PLNT4610/PLNT7690 BIOINFORMATICS

Assignment 4

Genome Assembly

This assignment is worth 20% of the course grade.

Due: December 9, 2024

Goal: To test how low coverage of a genome affects the quality of a genome assembly.

Rationale

The purpose of this assignment is to learn the steps of assembling a small eukaryotic genome, and some of the conditions affecting the quality of the assembly. Because of limited disk space for student accounts, we don't have the luxury of using the complete set of sequencing reads. Therefore, this assignment will create files containing a subset of data from the published read set, and attempt to assemble the genome using this smaller dataset.

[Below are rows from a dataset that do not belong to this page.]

(** * secure_chatbot_with_images.py: ingestion and safety-gated query pipeline

  A shallow embedding of the control and data flow of
  [secure_chatbot_with_images.py] and the properties its specification
  states about it.

  Conventions.
  - A Python [str] is a Rocq [string], one [ascii] per character, read as
    the code point of that character (0..255).  On this range [len],
    slicing, [str.split], [str.lower] and [in] are exactly the functions of
    module [Py] below.  Message literals keep their emoji as the bytes of
    their UTF-8 encoding; no property depends on them.
  - A Python [int] is a [Z]; lengths and loop indices are [nat].
  - A [dict] with string keys is a [gmap string _].
  - External collaborators (content-safety service, vector store,
    cross-encoder, language models, prompt template) are parameters. *)

From Stdlib Require Import ZArith Ascii String List Lia Bool Sorted Permutation.
From Stdlib Require Import DecimalString DecimalNat.
From stdpp Require Import gmap strings sorting.

Import ListNotations.

(** ** Python built-ins used by the program *)

Module Py.

(** [str.isspace] on one character: the code points below 256 that
    CPython's [_PyUnicode_IsWhitespace] accepts. *)
Definition isspace (c : ascii) : bool :=
  let n := nat_of_ascii c in
  ((9 <=? n) && (n <=? 13)) || ((28 <=? n) && (n <=? 32))
  || (n =? 133) || (n =? 160).

(** [s.replace(old, new)] for a one-character [old]. *)
Fixpoint replace (old : ascii) (new : string) (s : string) : string :=
  match s with
  | EmptyString => EmptyString
  | String c s' =>
      if Ascii.eqb c old then new +:+ replace old new s'
      else String c (replace old new s')
  end.

(** [s.split()]: maximal runs of non-whitespace characters, in order.
    [cur] is the run being read. *)
Fixpoint split_from (cur : string) (s : string) : list string :=
  match s with
  | EmptyString => if String.eqb cur "" then [] else [cur]
  | String c s' =>
      if isspace c
      then (if String.eqb cur "" then split_from "" s'
            else cur :: split_from "" s')
      else split_from (cur +:+ String c "") s'
  end.

Definition split (s : string) : list string := split_from "" s.

(** [sep.join(parts)]. *)
Fixpoint join (sep : string) (parts : list string) : string :=
  match parts with
  | [] => ""
  | [p] => p
  | p :: ps => p +:+ sep +:+ join sep ps
  end.

Definition len (s : string) : nat := String.length s.

(** [s[i:j]] for [0 <= i <= j]. *)
Definition slice (s : string) (i j : nat) : string :=
  String.substring i (j - i) s.

(** [s[:n]]. *)
Definition take (n : nat) (s : string) : string := slice s 0 n.

(** [s.startswith(p)]. *)
Definition startswith (s p : string) : bool := String.prefix p s.

(** [p in s]: [p] occurs as a contiguous substring of [s]. *)
Fixpoint contains (s p : string) : bool :=
  String.prefix p s
  || match s with
     | EmptyString => false
     | String _ s' => contains s' p
     end.

(** [str.lower] on one character: A-Z and the Latin-1 capitals
    U+00C0..U+00DE (without the multiplication sign U+00D7). *)
Definition lower_char (c : ascii) : ascii :=
  let n := nat_of_ascii c in
  if ((65 <=? n) && (n <=? 90))
     || ((192 <=? n) && (n <=? 222) && negb (n =? 215))
  then ascii_of_nat (n + 32) else c.

Fixpoint lower (s : string) : string :=
  match s with
  | EmptyString => EmptyString
  | String c s' => String (lower_char c) (lower s')
  end.

(** [str.upper] on one character of the ASCII range (category names are
    ASCII identifiers). *)
Definition upper_char (c : ascii) : ascii :=
  let n := nat_of_ascii c in
  if (97 <=? n) && (n <=? 122) then ascii_of_nat (n - 32) else c.

Fixpoint upper (s : string) : string :=
  match s with
  | EmptyString => EmptyString
  | String c s' => String (upper_char c) (upper s')
  end.

(** [s.strip()]. *)
Fixpoint lstrip (s : string) : string :=
  match s with
  | EmptyString => EmptyString
  | String c s' => if isspace c then lstrip s' else s
  end.
(** With a negative limit nothing fits. *)
Lemma chunk_fold_negative m sentences st :
  m < 0 ->
  0 <= lp_current_length st ->
  flush (lp_chunks (fold_left (chunk_step m) sentences st))
        (lp_current_chunk (fold_left (chunk_step m) sentences st))
  = flush (lp_chunks st) (lp_current_chunk st) ++ sentences.
Proof.
  intros Hm. revert st.
  induction sentences as [|s sentences IH]; intros st Hlen.
  - simpl. rewrite app_nil_r. reflexivity.
  - assert (Hstep : chunk_step m st s
                    = ChunkLoop (flush (lp_chunks st) (lp_current_chunk st))
                                [s] (Z.of_nat (length (split s)))).
    { unfold chunk_step.
      destruct (Z.gtb_spec
                  (lp_current_length st + Z.of_nat (length (split s))) m);
        [reflexivity | lia]. }
    simpl fold_left. rewrite Hstep, IH by (simpl; lia).
    simpl. rewrite <- app_assoc. reflexivity.
Qed.

(** X2. Under a negative limit every sentence is a chunk of its own: the
    chunks are exactly the sentences. *)
Theorem chunk_context_negative_limit (context : str) (max_chunk_size : Z) :
  max_chunk_size < 0 ->
  chunk_context context max_chunk_size
  = Re.split false sentence_boundary context.
Proof.
  intros Hm. unfold chunk_context, chunk_sentences.
  rewrite (chunk_fold_negative max_chunk_size _ (ChunkLoop [] [] 0) Hm);
    simpl; [reflexivity | lia].
Qed.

The procedures for assembling a genome are described in the Genome Assembly tutorial. In the original tutorial, a dataset using 5% of the published reads was used to demonstrate the process. In this assignment, you will create a larger dataset, representing 10% of the total reads, to see if better coverage of the genome will result in a better assembly.

Main steps:

1. Create a sample set of sequencing reads.
2. Assemble R. diobovatum genome as described in the Genome Assembly tutorial, replacing the data used in the tutorial with your own dataset.
3. Discuss your results, in comparison to the data from the original tutorial.

This assignment will be done using the Biolegato application blreads. You can get an idea of how blreads works in the YouTube video

BIRCH - Desktop Bioinformatics (long version). The section on blreads begins at 8:53 in the video.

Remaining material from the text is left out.